Exercise: Could you copy out every line of the data where the word "Hitem" occurs?

Records supplied:
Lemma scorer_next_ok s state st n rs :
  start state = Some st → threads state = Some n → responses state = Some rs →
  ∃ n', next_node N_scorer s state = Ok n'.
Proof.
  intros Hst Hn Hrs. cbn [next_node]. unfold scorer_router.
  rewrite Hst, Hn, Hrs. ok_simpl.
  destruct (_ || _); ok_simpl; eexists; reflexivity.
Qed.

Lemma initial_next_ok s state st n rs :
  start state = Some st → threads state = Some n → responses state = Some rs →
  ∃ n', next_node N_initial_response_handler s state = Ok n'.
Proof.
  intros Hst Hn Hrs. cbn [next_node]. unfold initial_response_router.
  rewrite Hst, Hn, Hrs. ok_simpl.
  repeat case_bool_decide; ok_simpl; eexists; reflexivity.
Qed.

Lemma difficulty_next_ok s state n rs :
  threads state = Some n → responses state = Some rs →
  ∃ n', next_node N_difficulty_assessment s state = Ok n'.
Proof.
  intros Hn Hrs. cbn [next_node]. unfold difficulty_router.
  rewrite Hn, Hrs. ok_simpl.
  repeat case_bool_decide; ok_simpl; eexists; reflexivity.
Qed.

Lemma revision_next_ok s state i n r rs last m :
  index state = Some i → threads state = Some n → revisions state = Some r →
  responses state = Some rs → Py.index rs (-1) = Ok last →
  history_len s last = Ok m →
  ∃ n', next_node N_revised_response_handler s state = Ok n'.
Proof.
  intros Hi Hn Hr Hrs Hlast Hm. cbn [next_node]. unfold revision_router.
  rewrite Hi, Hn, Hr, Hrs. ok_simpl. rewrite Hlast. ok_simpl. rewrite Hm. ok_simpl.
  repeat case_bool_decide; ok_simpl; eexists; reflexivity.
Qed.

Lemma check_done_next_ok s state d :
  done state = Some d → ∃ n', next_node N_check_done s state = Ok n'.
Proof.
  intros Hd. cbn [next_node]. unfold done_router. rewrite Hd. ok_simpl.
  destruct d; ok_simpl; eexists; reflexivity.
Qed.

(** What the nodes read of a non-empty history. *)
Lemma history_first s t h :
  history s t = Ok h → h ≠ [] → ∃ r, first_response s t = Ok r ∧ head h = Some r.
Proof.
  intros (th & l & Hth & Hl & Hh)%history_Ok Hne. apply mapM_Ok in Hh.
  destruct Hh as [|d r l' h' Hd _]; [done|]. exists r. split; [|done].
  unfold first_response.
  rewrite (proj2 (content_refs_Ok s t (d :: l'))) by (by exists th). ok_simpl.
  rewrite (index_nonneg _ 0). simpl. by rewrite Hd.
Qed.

==

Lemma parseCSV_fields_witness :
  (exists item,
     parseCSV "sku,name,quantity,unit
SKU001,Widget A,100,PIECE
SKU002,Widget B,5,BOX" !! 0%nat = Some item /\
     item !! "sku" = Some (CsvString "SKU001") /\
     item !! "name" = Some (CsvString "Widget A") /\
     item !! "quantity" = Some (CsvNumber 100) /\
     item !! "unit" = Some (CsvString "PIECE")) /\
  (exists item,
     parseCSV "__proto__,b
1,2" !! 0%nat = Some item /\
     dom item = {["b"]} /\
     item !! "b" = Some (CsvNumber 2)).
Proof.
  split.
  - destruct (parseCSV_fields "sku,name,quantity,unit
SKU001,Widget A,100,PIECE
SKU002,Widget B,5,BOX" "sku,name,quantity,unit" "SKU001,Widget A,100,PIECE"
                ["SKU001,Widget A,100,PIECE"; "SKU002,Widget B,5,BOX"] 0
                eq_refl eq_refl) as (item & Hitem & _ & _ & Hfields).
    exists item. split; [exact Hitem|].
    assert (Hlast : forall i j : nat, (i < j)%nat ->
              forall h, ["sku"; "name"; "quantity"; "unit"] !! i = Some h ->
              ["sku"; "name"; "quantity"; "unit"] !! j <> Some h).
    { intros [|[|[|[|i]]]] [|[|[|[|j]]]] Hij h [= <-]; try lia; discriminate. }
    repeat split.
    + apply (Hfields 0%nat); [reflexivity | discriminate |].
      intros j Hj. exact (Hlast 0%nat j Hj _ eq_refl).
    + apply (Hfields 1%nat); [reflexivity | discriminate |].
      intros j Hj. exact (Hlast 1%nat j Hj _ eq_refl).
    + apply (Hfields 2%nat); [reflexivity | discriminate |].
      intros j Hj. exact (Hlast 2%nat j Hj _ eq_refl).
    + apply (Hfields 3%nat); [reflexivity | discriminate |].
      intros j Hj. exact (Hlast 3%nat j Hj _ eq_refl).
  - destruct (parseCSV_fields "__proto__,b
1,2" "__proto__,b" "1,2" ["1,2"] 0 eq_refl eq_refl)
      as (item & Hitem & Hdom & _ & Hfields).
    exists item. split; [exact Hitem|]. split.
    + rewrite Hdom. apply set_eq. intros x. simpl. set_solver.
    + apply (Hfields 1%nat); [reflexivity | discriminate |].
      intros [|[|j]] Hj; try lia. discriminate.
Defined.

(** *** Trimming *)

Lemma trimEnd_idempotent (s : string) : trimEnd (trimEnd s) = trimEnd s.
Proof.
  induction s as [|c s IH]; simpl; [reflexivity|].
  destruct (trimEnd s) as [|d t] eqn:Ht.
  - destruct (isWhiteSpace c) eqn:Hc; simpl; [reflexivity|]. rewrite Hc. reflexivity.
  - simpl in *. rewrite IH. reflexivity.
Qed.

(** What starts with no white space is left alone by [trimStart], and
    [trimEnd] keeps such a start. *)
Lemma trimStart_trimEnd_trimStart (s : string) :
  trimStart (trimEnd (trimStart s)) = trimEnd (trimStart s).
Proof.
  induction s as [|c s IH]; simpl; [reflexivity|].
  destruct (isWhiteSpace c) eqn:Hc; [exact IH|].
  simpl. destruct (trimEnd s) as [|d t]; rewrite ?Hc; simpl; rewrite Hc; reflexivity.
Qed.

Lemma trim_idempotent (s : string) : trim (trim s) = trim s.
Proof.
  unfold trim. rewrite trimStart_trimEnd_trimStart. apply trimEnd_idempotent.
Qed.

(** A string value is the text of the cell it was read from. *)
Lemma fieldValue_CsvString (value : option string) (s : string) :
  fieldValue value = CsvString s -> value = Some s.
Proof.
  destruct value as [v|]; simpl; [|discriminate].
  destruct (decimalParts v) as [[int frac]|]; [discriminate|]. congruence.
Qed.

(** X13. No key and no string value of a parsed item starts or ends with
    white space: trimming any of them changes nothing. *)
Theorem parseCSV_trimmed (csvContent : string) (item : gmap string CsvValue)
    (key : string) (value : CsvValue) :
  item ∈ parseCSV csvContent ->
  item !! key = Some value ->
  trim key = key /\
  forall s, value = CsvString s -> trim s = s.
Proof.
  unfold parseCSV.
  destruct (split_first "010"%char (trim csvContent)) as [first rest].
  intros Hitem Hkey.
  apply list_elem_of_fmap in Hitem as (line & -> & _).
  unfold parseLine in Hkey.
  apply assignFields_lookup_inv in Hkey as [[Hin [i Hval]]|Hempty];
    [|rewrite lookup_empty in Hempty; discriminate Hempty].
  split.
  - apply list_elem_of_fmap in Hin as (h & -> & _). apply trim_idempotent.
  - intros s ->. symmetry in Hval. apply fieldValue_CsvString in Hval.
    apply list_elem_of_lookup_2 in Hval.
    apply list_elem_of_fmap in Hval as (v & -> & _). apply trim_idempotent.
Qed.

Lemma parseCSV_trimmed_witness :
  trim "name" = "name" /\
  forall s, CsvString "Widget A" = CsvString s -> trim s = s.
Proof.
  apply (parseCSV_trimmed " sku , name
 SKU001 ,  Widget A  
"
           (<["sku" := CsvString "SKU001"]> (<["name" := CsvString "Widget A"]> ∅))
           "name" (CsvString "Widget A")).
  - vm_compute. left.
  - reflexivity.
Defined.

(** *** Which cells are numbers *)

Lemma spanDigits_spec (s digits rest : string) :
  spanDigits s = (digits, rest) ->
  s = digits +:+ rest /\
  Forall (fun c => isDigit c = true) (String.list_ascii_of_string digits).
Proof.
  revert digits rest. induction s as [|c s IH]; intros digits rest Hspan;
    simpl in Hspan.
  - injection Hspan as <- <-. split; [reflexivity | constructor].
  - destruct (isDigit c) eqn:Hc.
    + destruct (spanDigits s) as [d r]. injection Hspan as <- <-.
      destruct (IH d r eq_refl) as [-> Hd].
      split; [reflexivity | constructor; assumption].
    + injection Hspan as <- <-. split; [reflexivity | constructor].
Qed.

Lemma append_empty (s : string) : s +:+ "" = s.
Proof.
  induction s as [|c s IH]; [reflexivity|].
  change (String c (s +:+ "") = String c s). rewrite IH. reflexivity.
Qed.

--

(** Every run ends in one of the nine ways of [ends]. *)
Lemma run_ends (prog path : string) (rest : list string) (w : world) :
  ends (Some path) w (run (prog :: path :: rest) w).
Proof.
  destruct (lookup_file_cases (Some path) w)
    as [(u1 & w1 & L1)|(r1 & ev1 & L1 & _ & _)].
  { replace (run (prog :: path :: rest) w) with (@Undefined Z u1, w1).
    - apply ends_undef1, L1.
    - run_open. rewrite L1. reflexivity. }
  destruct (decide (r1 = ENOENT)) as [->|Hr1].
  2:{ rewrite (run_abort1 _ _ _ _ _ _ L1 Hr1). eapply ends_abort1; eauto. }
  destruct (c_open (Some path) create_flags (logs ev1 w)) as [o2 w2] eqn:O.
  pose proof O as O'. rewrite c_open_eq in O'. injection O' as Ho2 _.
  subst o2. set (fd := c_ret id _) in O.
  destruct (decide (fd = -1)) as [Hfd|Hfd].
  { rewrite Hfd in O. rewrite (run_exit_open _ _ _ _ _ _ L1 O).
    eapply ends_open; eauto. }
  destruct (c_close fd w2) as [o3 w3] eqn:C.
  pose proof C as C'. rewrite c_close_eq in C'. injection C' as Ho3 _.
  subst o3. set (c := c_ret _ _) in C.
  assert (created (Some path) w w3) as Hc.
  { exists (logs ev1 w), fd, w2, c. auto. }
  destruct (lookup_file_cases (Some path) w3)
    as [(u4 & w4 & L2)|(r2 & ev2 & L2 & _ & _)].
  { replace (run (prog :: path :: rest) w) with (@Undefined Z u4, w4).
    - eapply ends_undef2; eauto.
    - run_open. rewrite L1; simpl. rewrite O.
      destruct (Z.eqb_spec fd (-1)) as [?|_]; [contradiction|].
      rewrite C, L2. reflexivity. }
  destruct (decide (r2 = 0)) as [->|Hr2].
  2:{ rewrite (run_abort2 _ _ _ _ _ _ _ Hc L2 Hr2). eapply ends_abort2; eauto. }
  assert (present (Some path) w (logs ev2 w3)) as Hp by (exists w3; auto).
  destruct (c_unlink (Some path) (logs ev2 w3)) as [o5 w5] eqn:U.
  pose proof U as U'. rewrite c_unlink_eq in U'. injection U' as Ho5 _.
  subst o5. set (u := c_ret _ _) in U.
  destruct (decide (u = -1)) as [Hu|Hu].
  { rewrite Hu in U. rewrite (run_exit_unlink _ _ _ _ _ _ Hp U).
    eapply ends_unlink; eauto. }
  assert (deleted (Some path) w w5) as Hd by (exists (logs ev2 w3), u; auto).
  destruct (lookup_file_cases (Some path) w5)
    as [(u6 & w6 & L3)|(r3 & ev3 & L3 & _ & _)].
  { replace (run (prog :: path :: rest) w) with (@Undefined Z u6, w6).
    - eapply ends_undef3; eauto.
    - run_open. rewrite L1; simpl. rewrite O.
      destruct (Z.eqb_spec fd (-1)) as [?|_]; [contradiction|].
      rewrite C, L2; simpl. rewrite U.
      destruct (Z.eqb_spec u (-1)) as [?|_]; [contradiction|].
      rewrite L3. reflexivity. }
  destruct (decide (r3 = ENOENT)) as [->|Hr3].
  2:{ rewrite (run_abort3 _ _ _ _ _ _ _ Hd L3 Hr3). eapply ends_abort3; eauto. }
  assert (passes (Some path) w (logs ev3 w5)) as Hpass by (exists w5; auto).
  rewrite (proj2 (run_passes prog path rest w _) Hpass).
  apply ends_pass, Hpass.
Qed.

Solution to this exercise:
                eq_refl eq_refl) as (item & Hitem & _ & _ & Hfields).
    exists item. split; [exact Hitem|].
      as (item & Hitem & Hdom & _ & Hfields).
    exists item. split; [exact Hitem|]. split.
  intros Hitem Hkey.
  apply list_elem_of_fmap in Hitem as (line & -> & _).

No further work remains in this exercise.